AU-DELA : LA VOIE DE L'ENCRE

… le choix de l’encre et de ses nuances, le choix d’un espace « entre deux », peut-être la recherche de la voie du milieu.

 

Vous trouverez ci-dessous un texte qui traite de l’origine de la peinture à l’encre, avec sa philosophie, extrait de mon mémoire universitaire « L’utilisation de la peinture à l’encre de Chine comme médiation en art-thérapie : spécificités et potentialités » (Université René Descartes – Paris V, 2014)

«…/… La peinture à l’encre de Chine extrême orientale présente la singularité d’être le support privilégié de toute une tradition spirituelle et ne peut se réduire à une approche technique. Elle est liée à une pensée qui a évolué pendant des siècles et qui a connu un développement continu en dépit des périodes de troubles et de conflits. Cet art ne se limite pas à reproduire les apparences extérieures, il est l’expression d’une intériorité, celle de l’artiste, et de façon plus large, d’une spiritualité qui s’inscrit dans une tradition et une culture.

 

La nature, animée du souffle vital, détient une dimension spirituelle et philosophique, elle se retrouve dans la peinture et lui donne sens ; ainsi la peinture de paysage prédomine car l’acte de peindre permet de se rapprocher du vivant.

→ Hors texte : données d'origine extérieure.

Definition zero_id := 0%nat.
Definition one_id := 1%nat.
Definition two_id := 2%nat.
Definition minus_one_id := 3%nat.
Definition nan_id := 4%nat.
Definition inf_id := 5%nat.
Definition minus_inf_id := 6%nat.

(** The static singletons [casadi_limits<SXElement>::zero, one, two,
    minus_one, nan, inf, minus_inf]; [two] is [IntegerSX::create(2)]. *)
Definition init_state : sx_state :=
  {| heap := [ZeroSX; OneSX; IntegerSX 2; MinusOneSX; NanSX; InfSX; MinusInfSX];
     int_cache := [(2%Z, two_id)];
     real_cache := [] |}.

Definition node_at (h : list node) (x : nat) : option node := nth_error h x.

Definition alloc (n : node) (st : sx_state) : nat * sx_state :=
  (List.length (heap st),
   {| heap := heap st ++ [n]; int_cache := int_cache st; real_cache := real_cache st |}).

Fixpoint lookup_int (k : Z) (l : list (Z * nat)) : option nat :=
  match l with
  | [] => None
  | (k', v) :: l' => if (k =? k')%Z then Some v else lookup_int k l'
  end.

Fixpoint lookup_real (k : double) (l : list (double * nat)) : option nat :=
  match l with
  | [] => None
  | (k', v) :: l' => if d_eqb k k' then Some v else lookup_real k l'
  end.

(** Modelled from the spec: [IntegerSX::create] (in [constant_sx.hpp]),
    the ConstantCache lookup that returns the node previously created for
    the same value, or creates and registers a new one. *)
Definition integer_create (v : Z) (st : sx_state) : nat * sx_state :=
  match lookup_int v (int_cache st) with
  | Some n => (n, st)
  | None =>
      let '(n, st') := alloc (IntegerSX v) st in
      (n, {| heap := heap st'; int_cache := (v, n) :: int_cache st';
             real_cache := real_cache st' |})
  end.

(** Modelled from the spec: [RealtypeSX::create] (in [constant_sx.hpp]),
    keyed by the double value. *)
Definition realtype_create (v : double) (st : sx_state) : nat * sx_state :=
  match lookup_real v (real_cache st) with
  | Some n => (n, st)
  | None =>
      let '(n, st') := alloc (RealtypeSX v) st in
      (n, {| heap := heap st'; int_cache := int_cache st';
             real_cache := (v, n) :: real_cache st' |})
  end.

Cette conception développée par les anciens Chinois, qui est la référence pour tout artiste chinois – qui ne se conçoit pas personnellement comme entité séparée de ce qui l’entoure mais comme élément faisant partie d’un tout – est notamment ancrée dans le confucianisme et dans le taoïsme. Ces deux grands courants se réfèrent à l’ouvrage primordial de la pensée chinoise, le Livre des Mutations qui marque l’omniprésence de l’idée de mouvement et de transformation dans la pensée chinoise. Le taoïsme en particulier s’appuie sur les concepts de Yin et de Yang et de Vide et de Plein. Ces deux concepts sont essentiels pour la compréhension de la peinture asiatique.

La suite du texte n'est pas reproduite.